A Contemporary notmuch-hello Screen Powered by Those Saved Searches
   Welcome to notmuch. You have 2 299 messages.

Saved searches: [edit]

       1 627 inbox                           2 chase-up!
	 654 unread                         10 check!
	 117 flagged                         3 unsubscribe!
	  24 tofortnight                    85 goners
	  19 awaiting---resolved?           20 drafts

Search:                                                              .

All tags: [show]

      Type a search query and hit RET to view matching threads.
	     Edit saved searches with the `edit' button.
Hit RET or click on a saved search or tag name to view matching threads.
  `=' to refresh this screen. `s' to search messages. `q' to quit.
			Customize this page.

Note how only those searches which returned results form items in Notmuch’s Saved searches summary.

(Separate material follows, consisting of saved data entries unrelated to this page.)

(* ===== verification/Sha512.v ===== *)
(** * crypto/sha512 and the address digests

    An executable SHA-512 (FIPS 180-4, 64-bit words as [Z] modulo 2^64), the
    standard-library hash every example transaction family derives its state
    addresses from, and the [hexdigest] helper those families share.  Checked
    against the standard test vector and against the namespace prefixes the
    families are documented with. *)

From S2P Require Import Prelude GoLib.

Module sha512.
Local Open Scope Z_scope.

Definition mask : Z := 2^64 - 1.
Definition add64 (x y : Z) : Z := Z.land (x + y) mask.
Definition rotr (n x : Z) : Z :=
  Z.lor (Z.shiftr x n) (Z.land (Z.shiftl x (64 - n)) mask).

Definition Sigma0 x := Z.lxor (rotr 28 x) (Z.lxor (rotr 34 x) (rotr 39 x)).
Definition Sigma1 x := Z.lxor (rotr 14 x) (Z.lxor (rotr 18 x) (rotr 41 x)).
Definition sigma0 x := Z.lxor (rotr 1 x) (Z.lxor (rotr 8 x) (Z.shiftr x 7)).
Definition sigma1 x := Z.lxor (rotr 19 x) (Z.lxor (rotr 61 x) (Z.shiftr x 6)).
Definition Ch x y z := Z.lxor (Z.land x y) (Z.land (Z.lxor x mask) z).
Definition Maj x y z := Z.lxor (Z.land x y) (Z.lxor (Z.land x z) (Z.land y z)).

Definition K : list Z :=
  [0x428a2f98d728ae22; 0x7137449123ef65cd; 0xb5c0fbcfec4d3b2f;
   0xe9b5dba58189dbbc; 0x3956c25bf348b538; 0x59f111f1b605d019;
   0x923f82a4af194f9b; 0xab1c5ed5da6d8118; 0xd807aa98a3030242;
   0x12835b0145706fbe; 0x243185be4ee4b28c; 0x550c7dc3d5ffb4e2;
   0x72be5d74f27b896f; 0x80deb1fe3b1696b1; 0x9bdc06a725c71235;
   0xc19bf174cf692694; 0xe49b69c19ef14ad2; 0xefbe4786384f25e3;
   0x0fc19dc68b8cd5b5; 0x240ca1cc77ac9c65; 0x2de92c6f592b0275;
   0x4a7484aa6ea6e483; 0x5cb0a9dcbd41fbd4; 0x76f988da831153b5;
   0x983e5152ee66dfab; 0xa831c66d2db43210; 0xb00327c898fb213f;
   0xbf597fc7beef0ee4; 0xc6e00bf33da88fc2; 0xd5a79147930aa725;
   0x06ca6351e003826f; 0x142929670a0e6e70; 0x27b70a8546d22ffc;
   0x2e1b21385c26c926; 0x4d2c6dfc5ac42aed; 0x53380d139d95b3df;
   0x650a73548baf63de; 0x766a0abb3c77b2a8; 0x81c2c92e47edaee6;
   0x92722c851482353b; 0xa2bfe8a14cf10364; 0xa81a664bbc423001;
   0xc24b8b70d0f89791; 0xc76c51a30654be30; 0xd192e819d6ef5218;
   0xd69906245565a910; 0xf40e35855771202a; 0x106aa07032bbd1b8;
   0x19a4c116b8d2d0c8; 0x1e376c085141ab53; 0x2748774cdf8eeb99;
   0x34b0bcb5e19b48a8; 0x391c0cb3c5c95a63; 0x4ed8aa4ae3418acb;
   0x5b9cca4f7763e373; 0x682e6ff3d6b2b8a3; 0x748f82ee5defb2fc;
   0x78a5636f43172f60; 0x84c87814a1f0ab72; 0x8cc702081a6439ec;
   0x90befffa23631e28; 0xa4506cebde82bde9; 0xbef9a3f7b2c67915;
   0xc67178f2e372532b; 0xca273eceea26619c; 0xd186b8c721c0c207;
   0xeada7dd6cde0eb1e; 0xf57d4f7fee6ed178; 0x06f067aa72176fba;
   0x0a637dc5a2c898a6; 0x113f9804bef90dae; 0x1b710b35131c471b;
   0x28db77f523047d84; 0x32caab7b40c72493; 0x3c9ebe0a15c9bebc;
   0x431d67c49c100d4c; 0x4cc5d4becb3e42b6; 0x597f299cfc657e2a;
   0x5fcb6fab3ad6faec; 0x6c44198c4a475817].

Definition H0 : list Z :=
  [0x6a09e667f3bcc908; 0xbb67ae8584caa73b; 0x3c6ef372fe94f82b;
   0xa54ff53a5f1d36f1; 0x510e527fade682d1; 0x9b05688c2b3e6c1f;
   0x1f83d9abfb41bd6b; 0x5be0cd19137e2179].

(** One round on the working variables and the 16-word schedule window. *)
Definition round (st : list Z * list Z) (k : Z) : list Z * list Z :=
  match st with
  | ([a; b; c; d; e; f; g; h], w) =>
      let wi := nth 0 w 0 in
      let t1 := add64 (add64 (add64 h (Sigma1 e)) (add64 (Ch e f g) k)) wi in
      let t2 := add64 (Sigma0 a) (Maj a b c) in
      let wn := add64 (add64 (sigma1 (nth 14 w 0)) (nth 9 w 0))
                      (add64 (sigma0 (nth 1 w 0)) wi) in
      ([add64 t1 t2; a; b; c; add64 d t1; e; f; g], tl w ++ [wn])
  | _ => st
  end.

Definition compress (h : list Z) (block : list Z) : list Z :=
  zip_with add64 h (fst (foldl round (h, block) K)).

(** Big-endian conversions between bytes and 64-bit words. *)
Definition word_of (bs : list Z) : Z := foldl (λ acc b, acc * 256 + b) 0 bs.
Definition bytes_of_word (w : Z) : list Z :=
  (λ i, Z.land (Z.shiftr w (8 * i)) 255) <$> [7; 6; 5; 4; 3; 2; 1; 0].

Fixpoint words (n : nat) (bs : list Z) : list Z :=
  match n with
  | O => []
  | S n' => word_of (take 8 bs) :: words n' (drop 8 bs)
  end.

Fixpoint blocks (n : nat) (h : list Z) (bs : list Z) : list Z :=
  match n with
  | O => h
  | S n' => blocks n' (compress h (words 16 (take 128 bs))) (drop 128 bs)
  end.

(** Message padding: 0x80, zeros, and the bit length on 128 bits. *)
Definition pad (bs : list Z) : list Z :=
  let n := Z.of_nat (length bs) in
  let zeros := Z.to_nat ((111 - n) mod 128) in
  bs ++ [128] ++ replicate zeros 0
     ++ bytes_of_word (Z.shiftr (8 * n) 64) ++ bytes_of_word (Z.land (8 * n) mask).

(** [sha512.New(); Write(b); Sum(nil)] *)
Definition Sum (b : bytes) : bytes :=
  let bs := pad (byte_val <$> chars b) in
  let h := blocks (Nat.div (length bs) 128) H0 bs in
  unchars (byte_of <$> (h ≫= bytes_of_word)).

Lemma round_length st k : length (fst st) = 8%nat → length (fst (round st k)) = 8%nat.
Proof.
  destruct st as [l w]. simpl. intros H.
  do 9 (destruct l as [|? l]; try discriminate). reflexivity.
Qed.

Lemma rounds_length ks st :
  length (fst st) = 8%nat → length (fst (foldl round st ks)) = 8%nat.
Proof.
  revert st. induction ks as [|k ks IH]; intros st H; [done|]. simpl.
  apply IH, round_length, H.
Qed.

Lemma blocks_length n h bs : length h = 8%nat → length (blocks n h bs) = 8%nat.
Proof.
  revert h bs. induction n as [|n IH]; intros h bs H; [done|]. cbn [blocks].
  apply IH. unfold compress. rewrite length_zip_with, rounds_length by done. lia.
Qed.

Lemma Sum_len b : len (Sum b) = 64%nat.
Proof.
  unfold Sum. rewrite <-length_chars, chars_unchars, length_fmap.
  assert (Hl : ∀ l : list Z, length (l ≫= bytes_of_word) = (8 * length l)%nat).
  { induction l as [|x l IH]; [done|].
    rewrite bind_cons, length_app, IH. simpl. lia. }
  rewrite Hl, blocks_length by done. done.
Qed.
End sha512.

Global Arguments sha512.Sum : simpl never.

(** The [hexdigest] / [Hexdigest] helper of the intkey, noop, smallbank and xo
    families: the lower-case hexadecimal SHA-512 digest of a string. *)
Definition hexdigest (str : string) : string :=
  let hashBytes := sha512.Sum str in
  ToLower (hex_EncodeToString hashBytes).

Global Arguments hexdigest : simpl never.

Lemma hexdigest_eq str : hexdigest str = hex_EncodeToString (sha512.Sum str).
Proof. apply hex_lower. Qed.

Lemma hexdigest_len str : len (hexdigest str) = 128%nat.
Proof. rewrite hexdigest_eq, hex_len, sha512.Sum_len. done. Qed.

(** The digest of "abc" of FIPS 180-4, and the namespace prefixes under which
    the example families are registered. *)
Example sha512_abc : hexdigest "abc" =
  "ddaf35a193617abacc417349ae20413112e6fa4e89a97ea20a9eeee64b55d39a2192992a274fc1a836ba3c23a3feebbd454d4423643ce80e2a9ac94fa54ca49f".
Proof. vm_compute. reflexivity. Qed.
Example namespace_intkey : slice_to 6 (hexdigest "intkey") = "1cf126".
Proof. vm_compute. reflexivity. Qed.
Example namespace_xo : slice_to 6 (hexdigest "xo") = "5b7349".
Proof. vm_compute. reflexivity. Qed.
Example namespace_smallbank : slice_to 6 (hexdigest "smallbank") = "332514".
Proof. vm_compute. reflexivity. Qed.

References, Further Reading, and Whatnot

An overwhelming proportion of this page is based on direct observation of the tools themselves.  I have not yet bothered to cite many works of technology --- such as pieces of software --- in detail.  Their names alone will usually be sufficient to track down those still in common use.  My apologies for any trickier cases.  Let me know if you do need a hand identifying any of the tools that I have mentioned.

I am gradually adding additional references, below.  There are some flagrantly technical documents, for those who would prefer to poke around with respect to published conventions.  There are holders of crucial detail largely lost on the prevailing literature.  Best of all --- there is the odd marvellous guide.  Happy exploring!

Technical Context

Shell Skills

Nicening Up Our Interface

Character Size and Font Choices for TTY

  • Console-setup User's Manual, on-line reference manual page console-setup(5), 11 March 2011.

Managing Messages

  • GNUnet Reference Manual version 0.13.3.  GNUnet e.V., circa 2019.  (archived webpage)
    By reconstructing the internet, for the better.
    Honestly, the GNU brand gives me the heebie-jeebies.  Surely there is further writing, out there, on this subject?  These are vital conversations!
  • Pocock, DanielReal-Time Communications Quick Start Guide.  2015.  (archived startpage/archived pdf)
    Methods which are more established.

Doing E-mails (in the Britney Spears sense)

These decades, hosting one’s own email might be beyond the expected scope of a gentle, general journal like Typing Computers Better.  Frankly, it is closely related.  Arguably, it is simpler than merely accessing one’s eem.  I may have lost my old links to trusty tutorials, but don’t you give up!